→ **Directions for this task**:
Beginning with the first line, transcribe the entries below exactly through the line containing "(** [heap.Fix(pq, i)];", inclusive.

[[ Exercise materials open ]]

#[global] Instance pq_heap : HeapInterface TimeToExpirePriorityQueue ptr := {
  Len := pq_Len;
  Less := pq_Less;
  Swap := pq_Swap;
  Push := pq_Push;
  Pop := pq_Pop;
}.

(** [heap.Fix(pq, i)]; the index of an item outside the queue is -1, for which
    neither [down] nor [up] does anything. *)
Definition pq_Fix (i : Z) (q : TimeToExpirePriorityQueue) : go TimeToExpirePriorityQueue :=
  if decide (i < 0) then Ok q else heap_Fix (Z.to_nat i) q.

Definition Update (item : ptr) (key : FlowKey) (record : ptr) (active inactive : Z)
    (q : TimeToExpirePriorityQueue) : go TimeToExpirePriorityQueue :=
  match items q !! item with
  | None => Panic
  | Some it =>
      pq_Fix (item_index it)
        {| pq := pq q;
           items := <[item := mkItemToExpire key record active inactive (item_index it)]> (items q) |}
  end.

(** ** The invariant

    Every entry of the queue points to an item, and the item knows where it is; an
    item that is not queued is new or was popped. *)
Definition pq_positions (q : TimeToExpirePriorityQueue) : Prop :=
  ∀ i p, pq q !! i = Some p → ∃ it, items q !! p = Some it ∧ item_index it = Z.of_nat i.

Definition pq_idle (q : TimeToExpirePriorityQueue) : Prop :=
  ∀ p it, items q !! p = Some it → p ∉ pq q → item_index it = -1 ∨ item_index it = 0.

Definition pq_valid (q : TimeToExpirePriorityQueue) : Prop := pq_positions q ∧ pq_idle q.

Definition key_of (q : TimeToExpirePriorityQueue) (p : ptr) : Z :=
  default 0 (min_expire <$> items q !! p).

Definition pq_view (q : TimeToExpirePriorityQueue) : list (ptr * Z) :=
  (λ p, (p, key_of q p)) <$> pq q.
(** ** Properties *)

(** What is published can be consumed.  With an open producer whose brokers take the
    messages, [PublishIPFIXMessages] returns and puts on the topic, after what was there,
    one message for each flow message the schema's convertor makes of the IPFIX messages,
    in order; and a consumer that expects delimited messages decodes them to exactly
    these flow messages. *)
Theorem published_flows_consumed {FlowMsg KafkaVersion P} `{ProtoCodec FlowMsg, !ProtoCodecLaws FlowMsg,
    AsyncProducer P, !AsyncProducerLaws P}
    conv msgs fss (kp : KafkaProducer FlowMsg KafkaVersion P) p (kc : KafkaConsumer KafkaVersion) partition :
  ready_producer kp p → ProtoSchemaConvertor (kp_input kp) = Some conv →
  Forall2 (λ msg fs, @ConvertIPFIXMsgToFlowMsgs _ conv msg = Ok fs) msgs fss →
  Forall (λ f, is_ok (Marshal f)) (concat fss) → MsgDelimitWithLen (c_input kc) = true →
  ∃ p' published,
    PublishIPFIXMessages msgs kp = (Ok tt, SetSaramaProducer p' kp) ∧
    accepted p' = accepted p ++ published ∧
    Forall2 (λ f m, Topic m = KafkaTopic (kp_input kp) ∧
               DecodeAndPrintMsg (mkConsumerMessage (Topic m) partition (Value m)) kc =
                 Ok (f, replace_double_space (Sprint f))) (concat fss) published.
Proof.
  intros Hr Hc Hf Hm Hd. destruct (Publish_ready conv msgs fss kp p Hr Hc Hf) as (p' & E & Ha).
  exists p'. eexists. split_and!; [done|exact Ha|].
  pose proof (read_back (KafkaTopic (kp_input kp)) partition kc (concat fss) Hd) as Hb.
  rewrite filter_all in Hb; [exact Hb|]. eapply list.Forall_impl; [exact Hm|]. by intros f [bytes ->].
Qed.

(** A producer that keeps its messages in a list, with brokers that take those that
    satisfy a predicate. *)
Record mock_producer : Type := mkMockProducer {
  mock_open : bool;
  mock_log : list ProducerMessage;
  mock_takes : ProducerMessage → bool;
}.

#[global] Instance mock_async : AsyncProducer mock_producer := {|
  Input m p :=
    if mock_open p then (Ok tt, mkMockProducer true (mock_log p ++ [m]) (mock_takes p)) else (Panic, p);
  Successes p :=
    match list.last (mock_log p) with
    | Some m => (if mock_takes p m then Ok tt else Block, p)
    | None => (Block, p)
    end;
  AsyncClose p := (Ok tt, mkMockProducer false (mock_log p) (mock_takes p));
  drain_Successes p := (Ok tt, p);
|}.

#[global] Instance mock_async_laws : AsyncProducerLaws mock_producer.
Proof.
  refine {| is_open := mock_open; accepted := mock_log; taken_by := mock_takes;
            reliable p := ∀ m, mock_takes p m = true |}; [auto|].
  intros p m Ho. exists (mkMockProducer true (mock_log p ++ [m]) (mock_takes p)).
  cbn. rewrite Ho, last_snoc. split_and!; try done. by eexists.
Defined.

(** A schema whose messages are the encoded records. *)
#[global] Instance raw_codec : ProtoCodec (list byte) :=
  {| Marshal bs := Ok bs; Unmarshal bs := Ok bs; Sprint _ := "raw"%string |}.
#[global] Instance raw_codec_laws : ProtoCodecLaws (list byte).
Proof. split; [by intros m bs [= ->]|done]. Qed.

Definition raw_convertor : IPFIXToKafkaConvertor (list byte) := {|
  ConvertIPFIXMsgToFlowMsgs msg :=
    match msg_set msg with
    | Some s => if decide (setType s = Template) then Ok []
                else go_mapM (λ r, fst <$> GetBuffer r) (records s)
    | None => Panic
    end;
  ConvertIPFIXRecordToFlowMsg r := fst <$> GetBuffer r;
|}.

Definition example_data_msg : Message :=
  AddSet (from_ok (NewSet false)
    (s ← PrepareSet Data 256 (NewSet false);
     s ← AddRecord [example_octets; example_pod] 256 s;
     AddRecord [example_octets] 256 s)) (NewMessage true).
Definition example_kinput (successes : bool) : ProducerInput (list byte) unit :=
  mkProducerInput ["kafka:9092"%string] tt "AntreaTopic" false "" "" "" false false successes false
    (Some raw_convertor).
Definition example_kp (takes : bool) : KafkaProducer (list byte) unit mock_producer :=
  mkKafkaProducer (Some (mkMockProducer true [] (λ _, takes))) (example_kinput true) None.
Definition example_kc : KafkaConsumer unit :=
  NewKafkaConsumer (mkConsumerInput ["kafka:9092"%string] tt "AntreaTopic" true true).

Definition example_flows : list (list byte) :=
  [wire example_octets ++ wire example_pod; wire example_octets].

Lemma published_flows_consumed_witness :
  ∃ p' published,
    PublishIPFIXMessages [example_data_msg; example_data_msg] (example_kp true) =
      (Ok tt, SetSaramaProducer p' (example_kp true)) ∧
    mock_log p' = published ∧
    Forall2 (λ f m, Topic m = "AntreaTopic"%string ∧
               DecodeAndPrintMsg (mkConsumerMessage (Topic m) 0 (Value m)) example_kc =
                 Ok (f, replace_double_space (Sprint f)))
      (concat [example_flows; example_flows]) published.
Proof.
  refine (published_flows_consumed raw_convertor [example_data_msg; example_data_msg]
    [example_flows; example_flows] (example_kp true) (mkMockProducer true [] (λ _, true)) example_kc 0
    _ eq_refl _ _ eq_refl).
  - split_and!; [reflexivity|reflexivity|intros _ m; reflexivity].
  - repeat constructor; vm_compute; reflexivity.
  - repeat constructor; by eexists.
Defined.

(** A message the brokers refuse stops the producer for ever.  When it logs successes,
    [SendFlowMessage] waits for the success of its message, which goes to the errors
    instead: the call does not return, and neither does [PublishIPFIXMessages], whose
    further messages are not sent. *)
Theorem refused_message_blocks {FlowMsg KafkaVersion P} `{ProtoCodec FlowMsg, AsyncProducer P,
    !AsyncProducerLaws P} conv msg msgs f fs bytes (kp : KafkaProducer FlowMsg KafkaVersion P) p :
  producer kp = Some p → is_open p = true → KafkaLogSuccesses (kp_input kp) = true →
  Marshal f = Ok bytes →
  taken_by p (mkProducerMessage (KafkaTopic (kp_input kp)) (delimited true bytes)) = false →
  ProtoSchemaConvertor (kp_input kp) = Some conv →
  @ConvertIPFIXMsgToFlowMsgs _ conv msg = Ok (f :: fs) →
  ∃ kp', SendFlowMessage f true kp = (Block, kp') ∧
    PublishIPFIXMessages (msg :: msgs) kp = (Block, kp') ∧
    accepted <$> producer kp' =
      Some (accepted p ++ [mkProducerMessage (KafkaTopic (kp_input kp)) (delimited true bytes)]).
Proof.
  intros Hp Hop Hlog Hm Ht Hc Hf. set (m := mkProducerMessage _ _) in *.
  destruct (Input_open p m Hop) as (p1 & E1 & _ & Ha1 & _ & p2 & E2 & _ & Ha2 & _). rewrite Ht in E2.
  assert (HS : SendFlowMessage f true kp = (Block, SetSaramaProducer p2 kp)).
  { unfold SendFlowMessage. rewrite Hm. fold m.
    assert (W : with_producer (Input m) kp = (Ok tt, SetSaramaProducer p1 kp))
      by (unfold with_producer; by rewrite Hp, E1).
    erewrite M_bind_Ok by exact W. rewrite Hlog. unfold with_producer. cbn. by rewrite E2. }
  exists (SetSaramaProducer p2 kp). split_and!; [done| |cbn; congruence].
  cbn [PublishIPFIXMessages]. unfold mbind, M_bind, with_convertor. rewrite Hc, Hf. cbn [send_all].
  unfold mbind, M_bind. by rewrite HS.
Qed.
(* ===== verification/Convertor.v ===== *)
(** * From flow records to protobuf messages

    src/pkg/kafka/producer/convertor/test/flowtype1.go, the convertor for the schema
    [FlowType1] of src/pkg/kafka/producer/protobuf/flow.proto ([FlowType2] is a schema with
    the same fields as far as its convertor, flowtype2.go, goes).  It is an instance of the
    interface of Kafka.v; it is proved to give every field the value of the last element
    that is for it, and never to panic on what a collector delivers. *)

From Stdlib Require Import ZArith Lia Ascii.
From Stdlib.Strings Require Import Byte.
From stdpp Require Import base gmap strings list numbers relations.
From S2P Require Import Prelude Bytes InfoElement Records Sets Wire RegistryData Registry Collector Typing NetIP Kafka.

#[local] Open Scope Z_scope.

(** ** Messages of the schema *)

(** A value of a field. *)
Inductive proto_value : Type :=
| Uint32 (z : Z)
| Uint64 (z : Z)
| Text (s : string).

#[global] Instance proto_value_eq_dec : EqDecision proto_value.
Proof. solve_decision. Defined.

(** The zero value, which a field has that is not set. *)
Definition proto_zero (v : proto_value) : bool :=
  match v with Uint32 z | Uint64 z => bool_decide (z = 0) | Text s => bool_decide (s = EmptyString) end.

[[ Exercise materials closed ]]

→ **Task output**:
#[global] Instance pq_heap : HeapInterface TimeToExpirePriorityQueue ptr := {
  Len := pq_Len;
  Less := pq_Less;
  Swap := pq_Swap;
  Push := pq_Push;
  Pop := pq_Pop;
}.

(** [heap.Fix(pq, i)]; the index of an item outside the queue is -1, for which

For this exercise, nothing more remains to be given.